#### Exercise brief
Review the material line by line. Identify and copy every line that contains the string "Hclk".

Data for processing Block Start

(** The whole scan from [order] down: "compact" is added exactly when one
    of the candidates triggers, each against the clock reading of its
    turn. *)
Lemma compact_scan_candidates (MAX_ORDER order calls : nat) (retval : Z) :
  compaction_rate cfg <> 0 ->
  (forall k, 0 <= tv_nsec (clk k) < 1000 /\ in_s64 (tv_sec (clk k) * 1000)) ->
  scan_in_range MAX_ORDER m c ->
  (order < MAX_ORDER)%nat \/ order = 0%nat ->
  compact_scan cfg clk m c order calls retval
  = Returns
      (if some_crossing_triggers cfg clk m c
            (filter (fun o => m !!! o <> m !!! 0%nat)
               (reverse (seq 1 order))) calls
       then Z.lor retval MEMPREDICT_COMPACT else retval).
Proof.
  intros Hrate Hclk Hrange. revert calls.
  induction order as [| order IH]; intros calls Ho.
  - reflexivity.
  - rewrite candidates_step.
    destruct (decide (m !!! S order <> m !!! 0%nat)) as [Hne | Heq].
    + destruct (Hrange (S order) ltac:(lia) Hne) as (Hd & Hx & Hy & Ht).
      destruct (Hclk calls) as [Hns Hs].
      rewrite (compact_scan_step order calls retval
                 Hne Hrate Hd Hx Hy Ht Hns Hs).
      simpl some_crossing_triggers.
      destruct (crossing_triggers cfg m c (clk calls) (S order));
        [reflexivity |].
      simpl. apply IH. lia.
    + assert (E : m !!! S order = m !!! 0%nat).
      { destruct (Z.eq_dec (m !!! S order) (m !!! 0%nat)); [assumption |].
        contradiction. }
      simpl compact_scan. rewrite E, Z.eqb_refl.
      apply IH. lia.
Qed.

Data for processing Block End

#### Exercise response
  intros Hrate Hclk Hrange. revert calls.
      destruct (Hclk calls) as [Hns Hs].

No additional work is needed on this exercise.